#### Task prompt:
Find and copy every line in the records that includes the string "Import".
§
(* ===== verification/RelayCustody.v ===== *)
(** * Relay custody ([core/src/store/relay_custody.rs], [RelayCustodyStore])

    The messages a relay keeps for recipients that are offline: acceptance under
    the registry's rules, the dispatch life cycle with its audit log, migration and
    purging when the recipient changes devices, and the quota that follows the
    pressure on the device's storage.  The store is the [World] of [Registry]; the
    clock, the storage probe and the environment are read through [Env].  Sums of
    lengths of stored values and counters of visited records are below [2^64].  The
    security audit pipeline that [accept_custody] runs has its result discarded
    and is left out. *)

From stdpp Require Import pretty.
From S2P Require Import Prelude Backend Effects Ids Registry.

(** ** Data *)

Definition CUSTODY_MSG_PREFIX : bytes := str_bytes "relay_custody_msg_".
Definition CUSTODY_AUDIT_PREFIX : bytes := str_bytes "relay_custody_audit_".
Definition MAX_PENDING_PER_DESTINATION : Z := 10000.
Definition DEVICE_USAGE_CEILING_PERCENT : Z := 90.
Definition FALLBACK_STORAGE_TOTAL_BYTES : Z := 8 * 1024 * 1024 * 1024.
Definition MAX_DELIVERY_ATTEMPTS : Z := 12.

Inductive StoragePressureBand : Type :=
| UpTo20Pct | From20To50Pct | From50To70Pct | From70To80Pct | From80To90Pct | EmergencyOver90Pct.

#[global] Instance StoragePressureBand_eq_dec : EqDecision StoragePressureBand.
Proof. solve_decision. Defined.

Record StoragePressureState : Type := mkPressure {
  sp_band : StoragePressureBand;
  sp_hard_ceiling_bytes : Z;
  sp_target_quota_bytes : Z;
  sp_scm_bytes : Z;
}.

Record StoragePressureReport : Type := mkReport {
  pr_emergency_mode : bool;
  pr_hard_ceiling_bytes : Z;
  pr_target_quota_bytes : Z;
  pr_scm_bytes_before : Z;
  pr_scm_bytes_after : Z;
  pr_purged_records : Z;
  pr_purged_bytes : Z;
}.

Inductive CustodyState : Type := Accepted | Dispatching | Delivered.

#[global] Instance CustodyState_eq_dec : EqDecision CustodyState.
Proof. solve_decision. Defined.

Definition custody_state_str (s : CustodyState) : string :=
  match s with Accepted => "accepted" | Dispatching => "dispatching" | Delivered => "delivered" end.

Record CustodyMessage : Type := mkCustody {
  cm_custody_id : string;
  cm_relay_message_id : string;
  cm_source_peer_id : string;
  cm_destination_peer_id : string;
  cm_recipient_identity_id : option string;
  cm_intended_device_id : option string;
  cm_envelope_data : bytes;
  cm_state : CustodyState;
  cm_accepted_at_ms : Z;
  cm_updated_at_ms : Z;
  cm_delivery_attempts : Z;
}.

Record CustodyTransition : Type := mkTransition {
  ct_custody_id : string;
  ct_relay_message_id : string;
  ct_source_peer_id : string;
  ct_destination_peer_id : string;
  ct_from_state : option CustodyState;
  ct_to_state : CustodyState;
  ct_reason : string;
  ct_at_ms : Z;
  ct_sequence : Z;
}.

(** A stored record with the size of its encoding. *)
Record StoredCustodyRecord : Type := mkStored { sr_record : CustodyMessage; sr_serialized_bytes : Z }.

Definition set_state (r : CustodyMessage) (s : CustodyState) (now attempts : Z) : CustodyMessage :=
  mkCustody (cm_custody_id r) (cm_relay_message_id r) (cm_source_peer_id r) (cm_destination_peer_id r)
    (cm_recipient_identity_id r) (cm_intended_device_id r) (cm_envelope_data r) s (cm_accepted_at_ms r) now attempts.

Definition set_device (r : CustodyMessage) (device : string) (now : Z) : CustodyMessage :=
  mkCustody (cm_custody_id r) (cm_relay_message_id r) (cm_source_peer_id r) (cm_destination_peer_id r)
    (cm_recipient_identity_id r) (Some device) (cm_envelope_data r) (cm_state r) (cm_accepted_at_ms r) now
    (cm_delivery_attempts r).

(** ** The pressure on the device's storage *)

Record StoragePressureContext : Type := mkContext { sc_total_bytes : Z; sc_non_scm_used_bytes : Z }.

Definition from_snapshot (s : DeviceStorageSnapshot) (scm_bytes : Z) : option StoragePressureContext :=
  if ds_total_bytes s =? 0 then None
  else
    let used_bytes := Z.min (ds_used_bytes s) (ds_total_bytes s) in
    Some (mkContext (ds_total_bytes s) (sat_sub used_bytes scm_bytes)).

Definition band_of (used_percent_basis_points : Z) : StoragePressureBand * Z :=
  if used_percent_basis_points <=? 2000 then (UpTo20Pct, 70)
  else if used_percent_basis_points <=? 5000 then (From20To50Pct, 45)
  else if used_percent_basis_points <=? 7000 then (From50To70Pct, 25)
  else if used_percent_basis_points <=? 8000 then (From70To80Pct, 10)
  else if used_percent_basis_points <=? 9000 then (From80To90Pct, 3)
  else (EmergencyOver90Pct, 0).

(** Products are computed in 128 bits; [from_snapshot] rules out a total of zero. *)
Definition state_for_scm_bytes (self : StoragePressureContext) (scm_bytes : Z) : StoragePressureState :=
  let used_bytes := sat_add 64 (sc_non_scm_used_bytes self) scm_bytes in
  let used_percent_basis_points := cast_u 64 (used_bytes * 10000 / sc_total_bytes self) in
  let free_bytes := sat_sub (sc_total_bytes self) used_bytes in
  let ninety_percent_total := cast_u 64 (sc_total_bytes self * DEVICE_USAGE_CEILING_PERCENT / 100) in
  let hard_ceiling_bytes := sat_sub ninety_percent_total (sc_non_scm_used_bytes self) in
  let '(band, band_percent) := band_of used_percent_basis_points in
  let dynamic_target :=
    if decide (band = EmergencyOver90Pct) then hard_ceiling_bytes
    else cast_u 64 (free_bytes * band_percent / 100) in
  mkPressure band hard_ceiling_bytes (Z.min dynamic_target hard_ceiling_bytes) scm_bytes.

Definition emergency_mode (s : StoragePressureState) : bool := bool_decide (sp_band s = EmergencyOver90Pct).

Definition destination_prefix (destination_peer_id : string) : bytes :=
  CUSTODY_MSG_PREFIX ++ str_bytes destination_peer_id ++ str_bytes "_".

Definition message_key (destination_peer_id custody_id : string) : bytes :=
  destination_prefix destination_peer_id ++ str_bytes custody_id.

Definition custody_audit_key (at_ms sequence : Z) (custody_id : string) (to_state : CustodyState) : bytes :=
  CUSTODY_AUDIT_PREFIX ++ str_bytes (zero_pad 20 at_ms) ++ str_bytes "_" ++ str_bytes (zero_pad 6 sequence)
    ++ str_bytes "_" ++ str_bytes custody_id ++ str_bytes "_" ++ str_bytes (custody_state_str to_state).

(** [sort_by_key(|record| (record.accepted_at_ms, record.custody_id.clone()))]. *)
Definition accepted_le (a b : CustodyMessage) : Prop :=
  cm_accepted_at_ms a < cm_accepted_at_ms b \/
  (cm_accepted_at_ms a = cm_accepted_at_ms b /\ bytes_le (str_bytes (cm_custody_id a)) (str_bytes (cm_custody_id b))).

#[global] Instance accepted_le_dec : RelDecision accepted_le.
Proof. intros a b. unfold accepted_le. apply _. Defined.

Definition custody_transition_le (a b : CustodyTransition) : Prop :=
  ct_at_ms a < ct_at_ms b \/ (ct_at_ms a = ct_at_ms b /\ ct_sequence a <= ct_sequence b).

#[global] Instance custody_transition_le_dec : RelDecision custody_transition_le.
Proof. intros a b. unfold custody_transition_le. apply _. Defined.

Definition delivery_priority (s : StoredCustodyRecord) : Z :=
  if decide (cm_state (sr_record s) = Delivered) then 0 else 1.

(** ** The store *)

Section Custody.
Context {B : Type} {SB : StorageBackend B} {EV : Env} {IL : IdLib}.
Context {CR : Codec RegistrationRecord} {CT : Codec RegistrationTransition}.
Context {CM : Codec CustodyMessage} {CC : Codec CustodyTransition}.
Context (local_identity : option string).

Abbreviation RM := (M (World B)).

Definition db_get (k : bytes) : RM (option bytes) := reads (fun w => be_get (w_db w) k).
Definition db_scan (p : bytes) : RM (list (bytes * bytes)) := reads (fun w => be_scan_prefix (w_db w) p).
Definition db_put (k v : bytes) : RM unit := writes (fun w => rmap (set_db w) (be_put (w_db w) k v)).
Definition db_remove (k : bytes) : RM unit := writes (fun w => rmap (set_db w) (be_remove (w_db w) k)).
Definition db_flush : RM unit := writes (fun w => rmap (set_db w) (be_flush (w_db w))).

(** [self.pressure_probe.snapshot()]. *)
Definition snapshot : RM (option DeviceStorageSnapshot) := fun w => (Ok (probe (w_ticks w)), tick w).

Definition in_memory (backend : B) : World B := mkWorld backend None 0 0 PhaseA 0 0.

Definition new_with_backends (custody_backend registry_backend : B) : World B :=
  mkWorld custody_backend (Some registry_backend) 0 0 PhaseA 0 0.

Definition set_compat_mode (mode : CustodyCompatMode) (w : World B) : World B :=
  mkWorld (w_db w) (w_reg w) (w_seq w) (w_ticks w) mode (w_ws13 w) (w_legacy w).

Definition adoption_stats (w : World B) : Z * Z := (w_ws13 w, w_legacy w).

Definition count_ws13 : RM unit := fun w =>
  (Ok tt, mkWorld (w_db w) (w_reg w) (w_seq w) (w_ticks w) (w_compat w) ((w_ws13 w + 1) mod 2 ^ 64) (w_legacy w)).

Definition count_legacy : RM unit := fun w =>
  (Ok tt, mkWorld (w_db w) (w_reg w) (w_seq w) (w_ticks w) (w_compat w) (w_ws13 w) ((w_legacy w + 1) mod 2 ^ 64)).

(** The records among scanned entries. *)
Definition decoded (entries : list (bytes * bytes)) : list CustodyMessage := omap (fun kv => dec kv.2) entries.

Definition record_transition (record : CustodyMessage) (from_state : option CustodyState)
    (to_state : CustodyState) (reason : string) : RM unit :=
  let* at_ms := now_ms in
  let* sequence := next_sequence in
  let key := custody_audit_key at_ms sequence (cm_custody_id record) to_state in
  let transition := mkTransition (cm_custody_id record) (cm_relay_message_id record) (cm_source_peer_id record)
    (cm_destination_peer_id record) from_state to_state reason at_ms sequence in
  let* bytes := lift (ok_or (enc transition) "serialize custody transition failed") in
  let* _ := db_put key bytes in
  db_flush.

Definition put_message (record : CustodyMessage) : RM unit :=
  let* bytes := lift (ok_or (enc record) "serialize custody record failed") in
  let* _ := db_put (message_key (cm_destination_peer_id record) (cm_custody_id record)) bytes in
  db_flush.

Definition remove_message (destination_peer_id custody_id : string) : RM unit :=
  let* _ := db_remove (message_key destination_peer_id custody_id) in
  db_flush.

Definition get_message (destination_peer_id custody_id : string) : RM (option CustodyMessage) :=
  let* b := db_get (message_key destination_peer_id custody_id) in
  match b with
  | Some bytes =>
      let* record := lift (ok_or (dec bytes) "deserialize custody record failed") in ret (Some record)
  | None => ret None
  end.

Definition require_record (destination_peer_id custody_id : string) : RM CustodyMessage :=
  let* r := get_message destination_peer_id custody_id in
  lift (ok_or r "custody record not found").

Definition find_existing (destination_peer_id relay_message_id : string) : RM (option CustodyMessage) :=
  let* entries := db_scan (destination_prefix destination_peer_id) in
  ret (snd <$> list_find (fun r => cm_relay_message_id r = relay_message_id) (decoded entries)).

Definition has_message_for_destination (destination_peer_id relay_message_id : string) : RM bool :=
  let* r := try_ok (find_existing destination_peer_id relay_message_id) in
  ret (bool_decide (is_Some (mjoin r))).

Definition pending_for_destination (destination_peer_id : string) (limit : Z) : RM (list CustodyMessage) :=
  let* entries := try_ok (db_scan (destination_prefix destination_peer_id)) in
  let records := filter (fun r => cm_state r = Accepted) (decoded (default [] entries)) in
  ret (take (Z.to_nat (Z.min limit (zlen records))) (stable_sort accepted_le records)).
§
#### Task result:
From stdpp Require Import pretty.
From S2P Require Import Prelude Backend Effects Ids Registry.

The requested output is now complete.